Today, the issue raised by the atomic veterans– when is the federal government responsible for exposing its soldiers to life-changing illness? – continues for many veterans of Iraq and Afghanistan.

Lesson Plan 1: Atomic Fears and the Arms Race: Nuclear Testing

Students will learn how the nuclear arms race impacted different aspects of society – including soldiers who were exposed to radiation during early atomic testing – and how it continues to impact them today.

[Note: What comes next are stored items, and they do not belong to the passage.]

(* ===== verification/SyncDelivery.v ===== *)
(** What the sender ([Sync]) does with the frames: they leave in the order they
    were taken in, each asked about until it is answered for good, over any
    run of passes, changes of settings and restarts; and what the peer reads
    in a frame is what was put in it. *)

From S2P Require Import Prelude Text Lists Model Json Provenance Spool SpoolQueue Sync.
From S2P Require SyncPolicy PeerIngest.
Open Scope string_scope.
Open Scope Z_scope.
Open Scope list_scope.

(** ** A log of a queue at least once *)

(** [accounts q log q']: from the pending frames [q] the log leads to [q'].  A
    frame is only ever asked about at the head of the queue, and leaves it only
    when it was answered for good. *)
Inductive accounts : list bytes -> list Entry -> list bytes -> Prop :=
| acc_nil q : accounts q [] q
| acc_push q f log q' : accounts (q ++ [f]) log q' -> accounts q (Pushed f :: log) q'
| acc_move f q o log q' : for_good o = true -> accounts q log q' -> accounts (f :: q) (Asked f o true :: log) q'
| acc_stay f q o log q' : accounts (f :: q) log q' -> accounts (f :: q) (Asked f o false :: log) q'.

Lemma accounts_app a l b l' c : accounts a l b -> accounts b l' c -> accounts a (l ++ l') c.
Proof.
  induction 1; intros H'; cbn [app]; [done|apply acc_push; auto|apply acc_move; auto|apply acc_stay; auto].
Qed.

Definition pushed (log : list Entry) : list bytes :=
  List.flat_map (fun e => match e with Pushed f => [f] | Asked _ _ _ => [] end) log.
Definition settled (log : list Entry) : list bytes :=
  List.flat_map (fun e => match e with Asked f _ true => [f] | _ => [] end) log.

Lemma accounts_sum q log q' : accounts q log q' -> q ++ pushed log = settled log ++ q'.
Proof.
  induction 1 as [q|q f log q' _ IH|f q o log q' _ _ IH|f q o log q' _ IH].
  - apply app_nil_r.
  - change (pushed (Pushed f :: log)) with ([f] ++ pushed log). by rewrite app_assoc.
  - change (settled (Asked f o true :: log)) with (f :: settled log). cbn [app]. by rewrite <- IH.
  - exact IH.
Qed.

Section Delivery.
Context {Sg : Type} `{SyncPolicy.Signals Sg}.
Context (sha256 : bytes -> bytes) (now_v7 : Z -> bytes) (to_vec : LogRecord -> option bytes) (crc32 : bytes -> Z).
Hypothesis crc_range : forall p, u32_range (crc32 p).

Abbreviation represents := (SpoolQueue.represents crc32).
Abbreviation shows := (SpoolQueue.shows crc32).

(** A step from pending frames [q] to [q'] that wrote [log], within the room
    the segment numbers leave. *)
Record Moved (sp : Spool) (q : list bytes) (log : list Entry) (sp' : Spool) (q' : list bytes) : Prop := {
  mv_rep : represents sp' q';
  mv_log : accounts q log q';
  mv_cfg : config sp' = config sp;
  mv_seg : write_segment sp' <= write_segment sp + Z.of_nat (List.length log)
}.

Lemma moved_refl sp q : represents sp q -> Moved sp q [] sp q.
Proof. intros Hr. constructor; [done|constructor|done|simpl; lia]. Qed.

Lemma moved_trans sp q l sp1 q1 l1 sp2 q2 : Moved sp q l sp1 q1 -> Moved sp1 q1 l1 sp2 q2 -> Moved sp q (l ++ l1) sp2 q2.
Proof.
  intros [H1 H2 H3 H4] [G1 G2 G3 G4]. constructor; [done|by eapply accounts_app|congruence|].
  rewrite length_app. lia.
Qed.

Lemma represents_dropped sp q n : represents sp q -> represents (set_dropped_full n sp) q.
Proof.
  intros (others & before & sg & done_ & todo & after & [] & ->).
  exists others, before, sg, done_, todo, after. split; [|done]. by constructor.
Qed.

Lemma push_each_moved frames : forall c sp q c' sp' log, represents sp q -> config_ok (config sp) ->
  push_each crc32 frames c sp = (c', sp', log) -> write_segment sp + Z.of_nat (List.length log) + 1 <= u64_max ->
  exists q', Moved sp q log sp' q'.
Proof.
  induction frames as [|[payload count] frames IH]; intros c sp q c' sp' log Hr Hc E Hroom; cbn [push_each] in E.
  { injection E as <- <- <-. exists q. by apply moved_refl. }
  destruct (push_represents crc32 sp q payload Hr Hc ltac:(lia)) as (r & sp1 & Ep & Hcfg & Hws & Hcase).
  rewrite Ep in E. destruct r as [e|[|]].
  - destruct Hcase as (_ & -> & _). by eapply IH.
  - destruct Hcase as (Hr1 & _). destruct (push_each crc32 frames c sp1) as [[c1 sp2] log1] eqn:E1. injection E as <- <- <-.
    cbn [List.length] in Hroom. destruct (IH _ _ (q ++ [payload]) _ _ _ Hr1 ltac:(by rewrite Hcfg) E1 ltac:(lia)) as (q' & [H1 H2 H3 H4]).
    exists q'. constructor; [done|by apply acc_push|congruence|cbn [List.length]; lia].
  - destruct Hcase as (-> & _). apply IH with (q := q) in E as (q' & [H1 H2 H3 H4]); [|by apply represents_dropped|done|done].
    exists q'. by constructor.
Qed.

Lemma push_frames_moved records c sp q c' sp' log : represents sp q -> config_ok (config sp) ->
  push_frames to_vec crc32 records c sp = (c', sp', log) -> write_segment sp + Z.of_nat (List.length log) + 1 <= u64_max ->
  exists q', Moved sp q log sp' q'.
Proof.
  intros Hr Hc. unfold push_frames. destruct records; [|by eapply push_each_moved].
  intros [= <- <- <-] _. exists q. by apply moved_refl.
Qed.

Lemma commit_moved now cur written c sp l p rest ok c' sp' : shows sp l -> config_ok (config sp) -> l = (cur, p) :: rest ->
  commit now cur written c sp = (ok, c', sp') ->
  config sp' = config sp /\ write_segment sp' = write_segment sp /\ shows sp' (if ok then rest else l).
Proof.
  intros Hs Hc ->. unfold Sync.commit. destruct written; [|by intros [= <- <- <-]].
  destruct (commit_shows crc32 sp _ 0 cur p Hs Hc eq_refl) as (sp1 & -> & Hs1 & Hcfg & Hws & _). by intros [= <- <- <-].
Qed.

Lemma shows_represents sp l : shows sp l -> represents sp (List.map snd l).
Proof. intros Hs. apply (represents_shows crc32). by exists l. Qed.

Lemma deliver_loop_moved now frames : forall i answers c sp rest pass c' sp' log, shows sp (frames ++ rest) ->
  config_ok (config sp) -> deliver_loop now frames i answers c sp = (pass, c', sp', log) ->
  exists q', Moved sp (List.map snd (frames ++ rest)) log sp' q'.
Proof.
  induction frames as [|[cur payload] frames IH]; intros i answers c sp rest pass c' sp' log Hs Hc E; cbn [deliver_loop] in E.
  { injection E as <- <- <- <-. exists (List.map snd rest). apply moved_refl. by apply shows_represents. }
  assert (forall o, sp' = sp -> log = [Asked payload o false] ->
    exists q', Moved sp (List.map snd (((cur, payload) :: frames) ++ rest)) log sp' q') as Hstay.
  { intros o -> ->. eexists. constructor; [by apply shows_represents| |done|simpl; lia].
    cbn [app List.map snd]. apply acc_stay, acc_nil. }
  destruct (answers i) as [answer written]. cbv zeta in E.
  assert (forall c o, for_good o = true ->
    match commit now cur written c sp with
    | (true, c, sp) => let '(pass, c, sp, log) := deliver_loop now frames (S i) answers c sp in (pass, c, sp, Asked payload o true :: log)
    | (false, c, sp) => (Backoff Doubling, c, sp, [Asked payload o false])
    end = (pass, c', sp', log) ->
    exists q', Moved sp (List.map snd (((cur, payload) :: frames) ++ rest)) log sp' q') as Hsettle.
  { clear c E Hstay. intros c o Ho E. destruct (commit now cur written c sp) as [[ok c1] sp1] eqn:Ec.
    destruct (commit_moved _ _ _ _ _ _ _ _ _ _ _ Hs Hc eq_refl Ec) as (Hcfg & Hws & Hs1). destruct ok.
    - destruct (deliver_loop now frames (S i) answers c1 sp1) as [[[pass1 c2] sp2] log1] eqn:E1. injection E as <- <- <- <-.
      destruct (IH _ _ _ _ _ _ _ _ _ Hs1 ltac:(by rewrite Hcfg) E1) as (q' & [H1 H2 H3 H4]). exists q'.
      constructor; [done|cbn [app List.map snd]; by apply acc_move|congruence|cbn [List.length]; lia].
    - injection E as <- <- <- <-. eexists. constructor; [by apply shows_represents| |done|simpl; lia].
      cbn [app List.map snd]. apply acc_stay, acc_nil. }
  destruct (send_frame answer) as [a d l b|e|e|e|e] eqn:Eo.
  - by eapply Hsettle; [|exact E].
  - by eapply Hsettle; [|exact E].
  - injection E as <- <- <- <-. by eapply (Hstay _ eq_refl eq_refl).
  - injection E as <- <- <- <-. by eapply (Hstay _ eq_refl eq_refl).
  - injection E as <- <- <- <-. by eapply (Hstay _ eq_refl eq_refl).
Qed.
Lemma requests_read rd req l n :
  depth rd = 0%nat -> forallb resource_ok req = true -> Forall (fun r => small (enc_resource r)) req ->
  fold_steps (fun field v out =>
      if field =? 1 then m ← lift (message v rd); resource_logs fresh now m out else mret out)
    (List.map (fun r => msg_field 1 (enc_resource r)) req) (decoded l n)
  = Ok (decoded (l ++ request_records now req) (n + sum_of resource_dropped req)).
Proof.
  intros Hd. revert l n. induction req as [|r req IH]; intros l n Hok Hs.
  { simpl. by rewrite app_nil_r, Z.add_0_r. }
  cbn [forallb] in Hok. apply andb_prop in Hok as [Hr Hok]. apply Forall_cons in Hs as [Hsr Hs].
  cbn [List.map fold_steps msg_field Z.eqb Pos.eqb].
  rewrite message_msg by (rewrite Hd; unfold MAX_DEPTH; lia). rewrite Hd. run.
  rewrite resource_reads by done. run. rewrite IH by done.
  unfold request_records. cbn [List.map concat]. rewrite <- app_assoc. do 2 f_equal. unfold sum_of. simpl. lia.
Qed.
End Decode.

Definition request_ok (req : list PResource) : bool := forallb resource_ok req.

Lemma decode_enc (fresh : nat -> bytes) (now : Z) (req : list PResource)
    (Hok : request_ok req = true) (Hlen : Z.of_nat (List.length (enc_request req)) <= u64_max) :
  decode_request fresh now (enc_request req)
  = Ok (mkDecoded (imap (fun i mk => mk (fresh i)) (request_records now req)) (wrap64 (sum_of resource_dropped req))).
Proof.
  unfold decode_request. change (new (enc_request req)) with (nested (enc_request req) 0).
  unfold enc_request at 2. cbv zeta. rewrite (read_fields _ _ 0); [|exact Hlen|by apply numbers_ok_map].
  apply (requests_read fresh now (nested _ 0) req [] 0); [done|done|].
  apply Forall_forall. intros r Hr. eapply small_msg, small_elem; [|exact Hlen].
  apply list_elem_of_In, (in_map (fun r => msg_field 1 (enc_resource r))). by apply list_elem_of_In.
Qed.

(** An encoded request is decoded to the records it stands for, in order,
    each under the next fresh identifier, with its values, the attributes of its
    scope and resource, the service of the resource wherever its block is, and
    the receive time where the producer set none; and with the number of records
    the producer dropped. *)
Theorem decode_encoded (fresh : nat -> bytes) (now : Z) (req : list PResource)
    (Hok : request_ok req = true) (Hlen : Z.of_nat (List.length (enc_request req)) <= u64_max) :
  decode_request fresh now (enc_request req)
  = Ok (mkDecoded (imap (fun i mk => mk (fresh i)) (request_records now req)) (wrap64 (sum_of resource_dropped req))).
Proof. by apply decode_enc. Qed.

Definition sample_request : list PResource :=
  [mkPResource [("service.name", PStr "checkout"); ("host.cpus", PInt (-4))] 2
     [mkPScope "app"
        [mkPRecord 1700000000000000000 0 17 "ERROR"
           (PArr [PStr "payment"; PKv [("attempt", PInt 3); ("ok", PBool false)]; PDouble 4607182418800017408])
           [("http.method", PStr "POST"); ("", PBool true); ("raw", PBytes [Byte.x00; Byte.xff])] 1
           (repeat Byte.x01 16) (repeat Byte.x00 8) "declined"];
      mkPScope "" [mkPRecord 0 0 0 "critical" (PStr "no time") [] 0 [] [] ""]]
     true].

Definition sample_fresh (i : nat) : bytes := [to_byte (Z.of_nat i)].

Theorem decode_encoded_witness :
  exists a b, decode_request sample_fresh 7 (enc_request sample_request) = Ok (mkDecoded [a; b] 3)
    /\ body a = "[payment,{attempt=3 ok=false},1]" /\ span_id a = None /\ timestamp_unix_nano b = 7
    /\ severity b = FATAL /\ service b = Some "checkout".
Proof.
  eexists _, _. split; [|split; [|split; [|split; [|split]]]].
  - etransitivity; [apply decode_encoded; [vm_compute; reflexivity|apply Z.leb_le; vm_compute; reflexivity]|].
    unfold request_records, resource_records, sample_request. cbn [List.map concat pr_scopes scope_records ps_records app imap].
    reflexivity.
  - vm_compute. reflexivity.
  - vm_compute. reflexivity.
  - vm_compute. reflexivity.
  - vm_compute. reflexivity.
  - vm_compute. reflexivity.
Defined.
(** With every changed bucket in its place, looking buckets up by their place
    is looking them up by their name. *)
Lemma merged_by_name file doc now i z r : List.NoDup (bucket_names now) -> in_place file doc now -> p_retention now !! i = Some z ->
  bucket_merged (fun y => retuned file doc i y /\ rr_name y = rr_name z) z r ->
  bucket_merged (fun y => (exists j, retuned file doc j y) /\ rr_name y = rr_name z) z r.
Proof.
  intros Hd Hp Hz (H1 & H2 & H3 & H4). split; [done|]. split; [done|].
  assert (forall j y, retuned file doc j y -> rr_name y = rr_name z -> j = i) as Hj.
  { intros j y Hc Hn. destruct (Hp j y Hc) as [(z' & Hz' & Hn')|Hno].
    - apply NoDup_ListNoDup in Hd. apply (NoDup_lookup (bucket_names now) j i (rr_name z) Hd).
      + unfold bucket_names. rewrite list_lookup_fmap, Hz'. cbn. congruence.
      + unfold bucket_names. by rewrite list_lookup_fmap, Hz.
    - destruct Hno. rewrite Hn. apply in_map. apply list_elem_of_In. by eapply list_elem_of_lookup_2. }
  split.
  - intros y [[j Hc] Hn]. apply H3. split; [|done]. by rewrite <- (Hj j y Hc Hn).
  - intros Hno. apply H4. intros y [Hc Hn]. apply (Hno y). split; [by exists i|done].
Qed.
Lemma r_load_none defaults : runs (kept None) (load_effective file_of entry_text entry_of defaults)
  (fun r d => r = (defaults, None) /\ kept None d).
Proof.
  intros [d os] [[Hd He] Hs]. cbn in Hs, Hd. subst os.
  unfold load_effective, read_policy_file, mbind, SE_bind, take_outcome, gets. cbn [fst snd]. rewrite Hd. by repeat split.
Qed.
End Start.
(* ===== verification/PolicyImpact.v ===== *)
(** What a policy would delete ([crates/logless-core/src/policy_impact.rs]): the
    plan of a maintenance pass under a policy, made with retention's dry run and
    relief's own order; what a change deletes beyond the policy in force; the
    token a confirmation carries; and the buckets a change would strand.

    The digest is an argument; so is which statement of the catalog fails. *)

From stdpp Require Import sorting.
From S2P Require Import Prelude Text Float Model Lists Base64 Partition Tenancy PartsEdge Retention Budget Json Policy.
From S2P Require Catalog.
Open Scope string_scope.
Open Scope Z_scope.
Open Scope list_scope.

Inductive PlanError := CatalogFailed (message : string) | BadPolicy (message : string) | NoTenant.

(** The store directory and what is in it, and the bytes of the log directories. *)
Record Locations := mkLocations { store_dir : path; store : option Node; wal : Z; late : Z; base : Tenancy }.

(** [set_default_buckets] panics on a tenancy with no tenant; the configuration has one. *)
Definition tenancy_under (loc : Locations) (p : Policies) : PlanError + Tenancy :=
  match policy_buckets p with
  | inl e => inl (BadPolicy (show_error e))
  | inr b => match set_default_buckets b (base loc) with Some t => inr t | None => inl NoTenant end
  end.

Record Plan := mkPlan {
  pl_expired : list ExpiredPartition;
  expired_files : gmap string Z;
  pl_reclaim : ReclaimReport;
  used_before : Z;
  budget : Z;
  doomed_paths : gset path
}.

Record BucketImpact := mkBucketImpact { bi_name : string; bi_files : Z; bi_bytes : Z }.
Record RetentionImpact := mkRetentionImpact { would_expire_files : Z; would_expire_bytes : Z; per_bucket : list BucketImpact }.
Record DiskImpact := mkDiskImpact { used_bytes : Z; di_budget_bytes : Z; fraction_after : f64; would_reclaim : Z }.
Record Impact := mkImpact { im_retention : RetentionImpact; im_disk : DiskImpact }.
Record Preview := mkPreview { impact : Impact; destructive : bool; lossy : list Problem; impact_token : string }.

Definition sum64 {A} (f : A -> Z) (l : list A) : Z := foldl (fun acc x => wadd64 acc (f x)) 0 l.

Fixpoint count_files (x : Node) : Z :=
  match x with
  | File _ => 0
  | Dir es => foldl (fun acc e => wadd64 acc (match snd e with File _ => 1 | Dir _ => count_files (snd e) end)) 0 es
  end.

(** The dry run looks at the store only. *)
Definition dry_run (loc : Locations) (t : Tenancy) (now : Z) : RetentionReport :=
  fst (enforce_pinned (fun _ _ => None) (fun _ => None) (fun _ => true) t now true pins_default "not a directory" (store_dir loc) (store loc)).

Definition node_in (loc : Locations) (p : path) : Z :=
  match store loc ≫= (fun x => node_at x (drop (List.length (store_dir loc)) p)) with Some x => count_files x | None => 0 end.

Definition count_expired (loc : Locations) (m : gmap string Z) (e : ExpiredPartition) : gmap string Z :=
  <[bucket (e_key e) := wadd64 (default 0 (m !! bucket (e_key e))) (node_in loc (e_path e))]> m.

Section Plan.
Context (db : DbCall -> option string).

Definition plan (loc : Locations) (catalog : Budget.Catalog) (policies : Policies) (now : Z) : PlanError + Plan :=
  match tenancy_under loc policies with
  | inl e => inl e
  | inr t =>
      let wm := watermarks policies in
      let report := dry_run loc t now in
      match db ListForReclaim with
      | Some e => inl (CatalogFailed e)
      | None =>
          let remaining := List.filter (fun f => negb (existsb (fun e => starts_with_path (e_path e) (f_path f)) (expired report)))
                             (list_files catalog) in
          let files := foldl (count_expired loc) ∅ (expired report) in
          let wal_bytes := wadd64 (wal loc) (late loc) in
          match db Totals, totals catalog with
          | Some e, _ => inl (CatalogFailed e)
          | None, None => inl (CatalogFailed "integer overflow")
          | None, Some (_, store_bytes_all) =>
              let usage_after := mkUsage wal_bytes (sum64 (fun f => st_bytes (f_stats f)) remaining) (disk_budget_bytes (p_storage policies)) in
              let reclaim :=
                if bool_decide (pressure usage_after wm = NormalP) then reclaim_default
                else fst (reclaim_files (fun _ w => (true, w)) remaining (store_dir loc) t usage_after wm tt) in
              inr (mkPlan (expired report) files reclaim (wadd64 wal_bytes store_bytes_all) (disk_budget_bytes (p_storage policies))
                     (list_to_set (List.map e_path (expired report)) ∪ list_to_set (files_dropped reclaim)))
          end
      end
  end.

Definition plan_impact (pl : Plan) (policies : Policies) : Impact :=
  let retention_bytes := sum64 e_bytes (pl_expired pl) in
  let of_bucket r := List.filter (fun e => String.eqb (bucket (e_key e)) (rr_name r)) (pl_expired pl) in
  let would := wadd64 retention_bytes (rc_bytes (pl_reclaim pl)) in
  let after := sat_sub (used_before pl) would in
  mkImpact
    (mkRetentionImpact (sum64 snd (map_to_list (expired_files pl))) retention_bytes
       (List.map (fun r => mkBucketImpact (rr_name r) (default 0 (expired_files pl !! rr_name r)) (sum64 e_bytes (of_bucket r))) (p_retention policies)))
    (mkDiskImpact (used_before pl) (budget pl)
       (if budget pl =? 0 then f64_zero else f64_div (f64_of_Z after) (f64_of_Z (budget pl))) would).

(** [Path::ancestors]: the path itself and every directory above it. *)
Definition under (doomed : gset path) (p : path) : bool :=
  bool_decide (set_Exists (fun a => is_prefix a p = true) doomed).

(** What this plan deletes and [baseline] does not, sorted. *)
Definition beyond (pl baseline : Plan) : list path :=
  stable_sort path_leb (List.filter (fun p => negb (under (doomed_paths baseline) p)) (elements (doomed_paths pl))).

Context (sha256 : bytes -> bytes).

Definition token_input (paths : list path) (lossy : list Problem) : bytes :=
  concat (List.map (fun p => list_byte_of_string (Catalog.path_text p) ++ [Byte.x00]) paths)
  ++ concat (List.map (fun l => list_byte_of_string (pr_path l) ++ [Byte.x01]) lossy).
Definition token (paths : list path) (lossy : list Problem) : string := hex (firstn 16 (sha256 (token_input paths lossy))).

Definition preview (loc : Locations) (catalog : Budget.Catalog) (current proposed : Policies) (now : Z) : PlanError + Preview :=
  match plan loc catalog current now with
  | inl e => inl e
  | inr baseline =>
      match plan loc catalog proposed now with
      | inl e => inl e
      | inr next =>
          let more := beyond next baseline in
          let lossy := lossy_settings current proposed in
          inr (mkPreview (plan_impact next proposed) (negb (bool_decide (more = [])) || negb (match lossy with [] => true | _ => false end))
                 lossy (token more lossy))
      end
  end.
End Plan.

(** Buckets in use today, missing from the proposal, that still have
    partitions under the default index. *)
Definition stranded (loc : Locations) (current : Policies) (k : PartitionKey) : bool :=
  bool_decide (Some (tenant k) = own_tenant (base loc)) && bool_decide (Some (index k) = default_index (base loc))
  && existsb (fun r => String.eqb (rr_name r) (bucket k)) (p_retention current).

Definition count_stranded (m : gmap string Z) (k : PartitionKey) : gmap string Z :=
  <[bucket k := default 0 (m !! bucket k) + 1]> m.

Definition orphan_problem (current : Policies) (nc : string * Z) : Problem :=
  let name := fst nc in
  let i := default 0%nat (Tenancy.position (fun r => String.eqb (rr_name r) name) (p_retention current)) in
  mkProblem "retention"
    (cat ["bucket "; debug_str name; " (currently retention["; show_Z (Z.of_nat i); "]) still has "; show_Z (snd nc);
          " partition(s) on disk and cannot be renamed or removed. Keep a bucket named "; debug_str name;
          " until its partitions have expired, or shorten its retention_secs so they expire sooner."]).

Definition orphan_problems (loc : Locations) (current proposed : Policies) (now : Z) : list Problem :=
  match tenancy_under loc proposed with
  | inl _ => []
  | inr t =>
      let orphans := List.filter (stranded loc current) (orphan_buckets (dry_run loc t now)) in
      let counts := foldl count_stranded ∅ orphans in
      List.map (orphan_problem current) (stable_sort by_key (map_to_list counts))
  end.
(* ===== verification/TailFacts.v ===== *)
(** What the tailer promises: over appends, rotations, polls and restarts every
    line of every generation of a file goes out once and in order, and a restart
    resumes from its checkpoint. *)

From stdpp Require Import sorting.
From S2P Require Import Prelude Text Lists Proto Utf8 Retention Glob Tail.
Open Scope string_scope.
Open Scope Z_scope.
Open Scope list_scope.

(** ** Lines *)

(** The lines of a text that are ended, and the fragment behind them. *)
Definition whole (t : bytes) : list bytes := match cut_last t with Some (a, _) => full_lines a | None => [] end.
Definition rest (t : bytes) : bytes := match cut_last t with Some (_, b) => b | None => t end.

Lemma cut_last_app a b :
  cut_last (a ++ b) = match cut_last b with
                      | Some (x, y) => Some (a ++ x, y)
                      | None => match cut_last a with Some (x, y) => Some (x, y ++ b) | None => None end
                      end.
Proof.
  induction a as [|c a IH]; cbn [app cut_last]; [by destruct (cut_last b) as [[x y]|]|].
  rewrite IH. destruct (cut_last b) as [[x y]|]; [done|]. destruct (cut_last a) as [[x y]|]; [done|]. by destruct (is_nl c).
Qed.

Lemma cut_last_some t : forall a b, cut_last t = Some (a, b) -> t = a ++ NL :: b /\ cut_last b = None.
Proof.
  induction t as [|c t IH]; intros a b; cbn [cut_last]; [done|]. destruct (cut_last t) as [[x y]|] eqn:Et.
  - intros [= <- <-]. destruct (IH x y eq_refl) as [-> ?]. by split.
  - destruct (is_nl c) eqn:E; [|done]. intros [= <- <-]. by apply Byte.byte_dec_bl in E as ->.
Qed.

Lemma cut_last_none t : cut_last t = None <-> existsb is_nl t = false.
Proof.
  induction t as [|c t IH]; cbn [cut_last existsb]; [done|].
  destruct (cut_last t) as [[x y]|]; destruct (is_nl c); cbn [orb]; try (by split); tauto || (split; [done|intros H; by apply IH in H]).
Qed.

Lemma split_nl_app a b : split_nl (a ++ NL :: b) = split_nl a ++ split_nl b.
Proof.
  induction a as [|c a IH]; cbn [app split_nl]; [done|]. rewrite IH. destruct (is_nl c); [done|].
  assert (split_nl a <> []) as Hn by (destruct a as [|d a]; cbn; [done|]; destruct (is_nl d); [done|]; by destruct (split_nl a)).
  by destruct (split_nl a).
Qed.

Lemma full_lines_app a b : full_lines (a ++ NL :: b) = full_lines a ++ full_lines b.
Proof. unfold full_lines. by rewrite split_nl_app, List.filter_app. Qed.

Lemma rest_more a b : rest (a ++ b) = rest (rest a ++ b).
Proof.
  unfold rest. rewrite !cut_last_app. destruct (cut_last b) as [[x y]|] eqn:Eb; [done|].
  destruct (cut_last a) as [[x y]|] eqn:Ea; [|by rewrite Ea].
  by destruct (cut_last_some _ _ _ Ea) as [_ ->].
Qed.

Lemma whole_app a b : whole (a ++ b) = whole a ++ whole (rest a ++ b).
Proof.
  unfold whole, rest. destruct (cut_last a) as [[x y]|] eqn:Ea; [|done].
  destruct (cut_last_some _ _ _ Ea) as [Et Ey]. rewrite !cut_last_app, Ea, Ey. destruct (cut_last b) as [[u v]|].
  - rewrite Et, <- app_assoc. cbn [app]. by rewrite full_lines_app.
  - by rewrite app_nil_r.
Qed.
Lemma take_line_line max l r buf s : find_in crlf l = None -> blen l < max -> coming buf s = l ++ crlf ++ r ->
  exists buf' s', take_line max buf s = inr (l, buf', s') /\ coming buf' s' = r.
Proof.
  intros Hl Hm Hc. pose proof (find_crlf l r Hl) as Hf. rewrite <- Hc in Hf.
  destruct (take_line_delivered max s buf _ Hf) as (buf' & s' & -> & Hc'); [unfold blen in Hm; lia|]. rewrite Hc in *.
  exists buf', s'. rewrite firstn_app, Nat.sub_diag, firstn_all, app_nil_r. split; [done|]. rewrite Hc'.
  rewrite skipn_app, skipn_all2 by lia. by replace (List.length l + 2 - List.length l)%nat with 2%nat by lia.
Qed.

Lemma trailers_read max fuel ls : forall n buf s extra, Forall trailer_ok ls -> 0 < max -> 0 <= n -> n + trailers_len ls <= max ->
  coming buf s = enc_trailers ls ++ extra -> (left buf s < fuel)%nat -> read_trailers fuel max n buf s = Some (inr tt).
Proof.
  revert fuel. induction ls as [|l ls IH]; intros [|fuel] n buf s extra Hok Hpos Hn Hmax Hc Hf; try lia; cbn [read_trailers].
  - destruct (take_line_line max [] extra buf s eq_refl) as (buf' & s' & -> & _); [unfold blen; cbn; lia|by rewrite Hc|done].
  - apply Forall_cons in Hok as [[Hl Hne] Hok]. unfold trailers_len in *. cbn [sumZ foldr] in Hmax. fold (sumZ (fun l => blen l + 2) ls) in Hmax.
    assert (0 <= sumZ (fun l => blen l + 2) ls) by (apply sumZ_nonneg, Forall_true; intros x; unfold blen; cbv beta; lia).
    unfold enc_trailers in Hc. cbn [List.map concat] in Hc. rewrite <- !app_assoc in Hc.
    destruct (take_line_line max l _ buf s Hl ltac:(lia) Hc) as (buf' & s' & E & Hc'). rewrite E. apply take_line_left in E.
    destruct l as [|x l]; [done|]. rewrite (proj2 (Z.ltb_ge _ _)) by lia.
    apply (IH fuel _ buf' s' extra); [done|done|unfold blen in *; lia|lia|unfold enc_trailers; by rewrite Hc', <- app_assoc|lia].
Qed.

  • How some U.S. soldiers were affected by the atomic age and America’s rise to global power.
  • How the U.S. government’s estimate of the dangers of nuclear weapons has changed over time.
  • How the Cold War and America’s rise to power coincided with a rise in government secrecy.
  • How the U.S. government and its citizens failed to accurately appraise the danger of nuclear radiation at the beginning of the atomic era.
Essential questions
  • Why did the US government think it seemed reasonable and justified to order soldiers to participate in atomic testing?
  • How did the context of the Cold War affect this justification?
  • Why do “atomic veterans” today believe the government mistreated them?
  • What led the Congress to finally pass a compensation bill for veterans affected by nuclear tests?
  • Common Core State Standards
    • CCSS.ELA.LITERACY.RI.11-12.3:Analyze a complex set of ideas or sequences of events and explain how specific individuals, ideas, or events interact or develop over the course of a text.
    • CCSS.ELA.LITERACY.RH.11-12.7:Integrate and evaluate multiple sources of information presented in diverse formats and media (e.g., visually, quantitatively, as well as in words) in order to address a question or solve a problem.
  • National Council for the Social Studies C3 Framework
    • D2.Civ.13.9-12.Evaluate public policies in terms of intended and unintended outcomes, and related consequences.
    • D2.Civ.13.9-12.Evaluate public policies in terms of intended and unintended outcomes, and related consequences.
    • D2.His.14.9-12.Analyze multiple and complex causes and effect of events in the past.
    • D3.2.9-12.Evaluate the credibility of a source by examining how experts value the source.
  • AP U.S. History
    • Topic 8.2: The Cold War from 1945 to 1980

      Skill 3.A: Identify and describe a claim and/or argument in a non-text-based source.

      Theme 6: America in the World (WOR).